_What is expected_
Beneath this line are the data; copy exactly the part of them that opens with the line containing "if (INT_MAX <=?" and closes with the line containing "(** The loop over the edges of a vertex. *)", and only that part.

_Records for the exercise_

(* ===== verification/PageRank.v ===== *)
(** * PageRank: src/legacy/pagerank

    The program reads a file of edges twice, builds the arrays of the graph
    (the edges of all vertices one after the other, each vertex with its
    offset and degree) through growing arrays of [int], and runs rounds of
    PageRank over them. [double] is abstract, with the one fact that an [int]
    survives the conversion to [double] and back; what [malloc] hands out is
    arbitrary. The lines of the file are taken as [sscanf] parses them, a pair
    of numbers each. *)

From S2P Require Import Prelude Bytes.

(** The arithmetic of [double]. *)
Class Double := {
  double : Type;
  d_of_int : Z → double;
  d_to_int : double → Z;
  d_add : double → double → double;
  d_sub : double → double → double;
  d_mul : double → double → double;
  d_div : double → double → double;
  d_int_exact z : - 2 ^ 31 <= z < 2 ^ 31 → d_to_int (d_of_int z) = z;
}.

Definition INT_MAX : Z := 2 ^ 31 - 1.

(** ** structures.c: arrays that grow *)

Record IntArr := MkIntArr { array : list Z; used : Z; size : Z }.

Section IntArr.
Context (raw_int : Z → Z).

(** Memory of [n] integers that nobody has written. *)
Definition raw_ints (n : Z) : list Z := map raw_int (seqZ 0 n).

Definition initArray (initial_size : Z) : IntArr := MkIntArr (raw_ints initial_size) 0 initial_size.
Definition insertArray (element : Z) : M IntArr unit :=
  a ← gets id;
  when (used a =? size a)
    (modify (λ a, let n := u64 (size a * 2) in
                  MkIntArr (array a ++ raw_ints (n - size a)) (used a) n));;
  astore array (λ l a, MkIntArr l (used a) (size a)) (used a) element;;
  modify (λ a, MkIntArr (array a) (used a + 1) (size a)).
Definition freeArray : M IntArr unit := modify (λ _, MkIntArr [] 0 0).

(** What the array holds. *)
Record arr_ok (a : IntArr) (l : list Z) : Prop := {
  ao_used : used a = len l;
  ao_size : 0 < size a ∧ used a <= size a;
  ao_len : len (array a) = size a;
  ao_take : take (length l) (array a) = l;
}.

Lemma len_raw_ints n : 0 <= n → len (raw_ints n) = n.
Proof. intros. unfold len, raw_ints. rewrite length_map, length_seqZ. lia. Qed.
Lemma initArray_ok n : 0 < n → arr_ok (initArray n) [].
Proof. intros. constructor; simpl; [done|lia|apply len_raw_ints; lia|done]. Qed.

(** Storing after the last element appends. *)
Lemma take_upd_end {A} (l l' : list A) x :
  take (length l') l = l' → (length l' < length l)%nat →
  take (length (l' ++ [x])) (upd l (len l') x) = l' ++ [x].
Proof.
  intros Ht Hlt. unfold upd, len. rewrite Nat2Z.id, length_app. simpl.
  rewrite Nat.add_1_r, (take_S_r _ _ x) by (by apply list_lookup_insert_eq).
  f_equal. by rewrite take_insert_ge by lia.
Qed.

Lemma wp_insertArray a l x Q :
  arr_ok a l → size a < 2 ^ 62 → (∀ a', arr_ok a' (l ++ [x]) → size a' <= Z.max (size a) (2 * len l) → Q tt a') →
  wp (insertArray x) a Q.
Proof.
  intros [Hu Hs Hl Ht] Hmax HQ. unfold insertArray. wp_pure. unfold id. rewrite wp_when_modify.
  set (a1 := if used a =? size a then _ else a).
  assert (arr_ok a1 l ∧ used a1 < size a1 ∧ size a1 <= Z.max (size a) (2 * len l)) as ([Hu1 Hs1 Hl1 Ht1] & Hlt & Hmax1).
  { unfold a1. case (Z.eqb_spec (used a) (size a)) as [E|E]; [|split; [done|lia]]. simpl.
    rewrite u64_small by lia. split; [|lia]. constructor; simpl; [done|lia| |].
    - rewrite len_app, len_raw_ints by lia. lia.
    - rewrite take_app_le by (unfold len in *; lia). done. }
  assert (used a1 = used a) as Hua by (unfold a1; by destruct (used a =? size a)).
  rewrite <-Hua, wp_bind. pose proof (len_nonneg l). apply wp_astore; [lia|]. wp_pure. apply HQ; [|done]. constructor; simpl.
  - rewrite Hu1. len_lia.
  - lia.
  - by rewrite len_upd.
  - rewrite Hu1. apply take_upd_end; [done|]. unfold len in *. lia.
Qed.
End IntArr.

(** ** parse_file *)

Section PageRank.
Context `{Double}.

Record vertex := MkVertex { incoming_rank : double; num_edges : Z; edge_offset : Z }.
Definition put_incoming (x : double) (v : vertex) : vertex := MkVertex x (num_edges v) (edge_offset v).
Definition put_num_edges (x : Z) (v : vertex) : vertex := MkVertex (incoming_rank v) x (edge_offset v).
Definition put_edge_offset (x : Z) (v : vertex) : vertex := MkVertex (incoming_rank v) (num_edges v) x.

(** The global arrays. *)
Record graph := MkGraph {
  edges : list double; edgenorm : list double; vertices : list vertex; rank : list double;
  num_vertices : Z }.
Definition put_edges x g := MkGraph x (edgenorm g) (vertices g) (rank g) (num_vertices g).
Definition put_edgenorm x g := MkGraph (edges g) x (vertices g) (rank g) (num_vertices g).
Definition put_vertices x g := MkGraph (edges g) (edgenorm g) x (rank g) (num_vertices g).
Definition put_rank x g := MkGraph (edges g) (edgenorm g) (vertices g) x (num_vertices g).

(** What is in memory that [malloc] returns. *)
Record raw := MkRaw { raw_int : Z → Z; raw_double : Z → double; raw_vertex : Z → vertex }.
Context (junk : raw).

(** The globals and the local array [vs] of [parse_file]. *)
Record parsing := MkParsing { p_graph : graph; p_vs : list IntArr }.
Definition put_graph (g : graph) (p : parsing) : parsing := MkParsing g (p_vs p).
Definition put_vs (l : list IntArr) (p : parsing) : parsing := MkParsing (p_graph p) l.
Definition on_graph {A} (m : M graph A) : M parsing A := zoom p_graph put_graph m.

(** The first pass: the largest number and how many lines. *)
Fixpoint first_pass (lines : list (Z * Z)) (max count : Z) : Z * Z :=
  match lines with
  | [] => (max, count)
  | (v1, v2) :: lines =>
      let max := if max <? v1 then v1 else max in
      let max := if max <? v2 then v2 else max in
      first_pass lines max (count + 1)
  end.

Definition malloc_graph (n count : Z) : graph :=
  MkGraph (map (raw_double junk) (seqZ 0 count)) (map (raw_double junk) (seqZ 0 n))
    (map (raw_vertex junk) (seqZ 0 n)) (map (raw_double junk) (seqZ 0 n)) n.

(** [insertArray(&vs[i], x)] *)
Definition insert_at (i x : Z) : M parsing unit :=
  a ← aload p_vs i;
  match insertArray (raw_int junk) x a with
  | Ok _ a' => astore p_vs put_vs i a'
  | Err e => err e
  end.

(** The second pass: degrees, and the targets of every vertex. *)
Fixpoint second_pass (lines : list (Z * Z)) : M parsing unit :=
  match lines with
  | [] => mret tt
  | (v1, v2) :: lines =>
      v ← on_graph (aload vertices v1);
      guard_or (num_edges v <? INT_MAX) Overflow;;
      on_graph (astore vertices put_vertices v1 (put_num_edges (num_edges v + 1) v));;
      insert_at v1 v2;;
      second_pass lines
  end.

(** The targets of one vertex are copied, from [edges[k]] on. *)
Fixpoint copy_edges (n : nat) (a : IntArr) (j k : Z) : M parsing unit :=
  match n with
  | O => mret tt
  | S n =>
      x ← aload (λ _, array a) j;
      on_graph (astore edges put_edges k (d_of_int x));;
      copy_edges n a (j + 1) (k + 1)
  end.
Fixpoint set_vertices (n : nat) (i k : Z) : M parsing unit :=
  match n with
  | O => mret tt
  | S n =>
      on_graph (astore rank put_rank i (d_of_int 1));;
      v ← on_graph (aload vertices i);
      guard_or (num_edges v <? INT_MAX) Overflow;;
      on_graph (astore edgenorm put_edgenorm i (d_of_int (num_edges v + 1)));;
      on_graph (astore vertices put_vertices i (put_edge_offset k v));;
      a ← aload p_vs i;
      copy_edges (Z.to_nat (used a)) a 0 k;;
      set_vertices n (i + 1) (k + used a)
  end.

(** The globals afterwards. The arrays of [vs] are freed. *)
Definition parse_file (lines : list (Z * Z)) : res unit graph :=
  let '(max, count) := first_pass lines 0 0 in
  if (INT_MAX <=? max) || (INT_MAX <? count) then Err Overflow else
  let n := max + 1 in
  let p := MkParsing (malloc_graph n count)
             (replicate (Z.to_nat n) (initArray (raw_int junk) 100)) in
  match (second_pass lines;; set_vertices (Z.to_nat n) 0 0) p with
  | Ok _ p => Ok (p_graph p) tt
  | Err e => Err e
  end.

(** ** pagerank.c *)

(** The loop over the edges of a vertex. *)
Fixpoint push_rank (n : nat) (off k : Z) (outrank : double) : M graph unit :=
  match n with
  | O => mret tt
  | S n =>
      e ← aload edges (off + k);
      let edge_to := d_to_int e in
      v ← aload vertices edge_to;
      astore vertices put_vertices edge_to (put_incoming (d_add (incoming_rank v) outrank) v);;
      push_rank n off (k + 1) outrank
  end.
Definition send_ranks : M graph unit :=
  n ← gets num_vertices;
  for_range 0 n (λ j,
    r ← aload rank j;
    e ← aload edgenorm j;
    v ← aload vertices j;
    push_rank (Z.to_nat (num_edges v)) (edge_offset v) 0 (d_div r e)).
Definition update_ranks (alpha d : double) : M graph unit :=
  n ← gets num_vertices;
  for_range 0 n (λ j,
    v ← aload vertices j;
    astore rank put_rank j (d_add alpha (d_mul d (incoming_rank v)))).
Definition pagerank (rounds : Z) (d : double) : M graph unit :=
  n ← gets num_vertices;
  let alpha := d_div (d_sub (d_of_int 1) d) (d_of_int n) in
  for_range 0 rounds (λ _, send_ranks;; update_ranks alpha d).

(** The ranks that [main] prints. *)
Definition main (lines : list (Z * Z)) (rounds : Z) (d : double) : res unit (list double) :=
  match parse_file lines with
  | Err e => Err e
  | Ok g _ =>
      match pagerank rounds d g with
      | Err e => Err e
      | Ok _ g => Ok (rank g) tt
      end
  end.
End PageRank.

_Exercise response_
  if (INT_MAX <=? max) || (INT_MAX <? count) then Err Overflow else
  let n := max + 1 in
  let p := MkParsing (malloc_graph n count)
             (replicate (Z.to_nat n) (initArray (raw_int junk) 100)) in
  match (second_pass lines;; set_vertices (Z.to_nat n) 0 0) p with
  | Ok _ p => Ok (p_graph p) tt
  | Err e => Err e
  end.

(** ** pagerank.c *)

(** The loop over the edges of a vertex. *)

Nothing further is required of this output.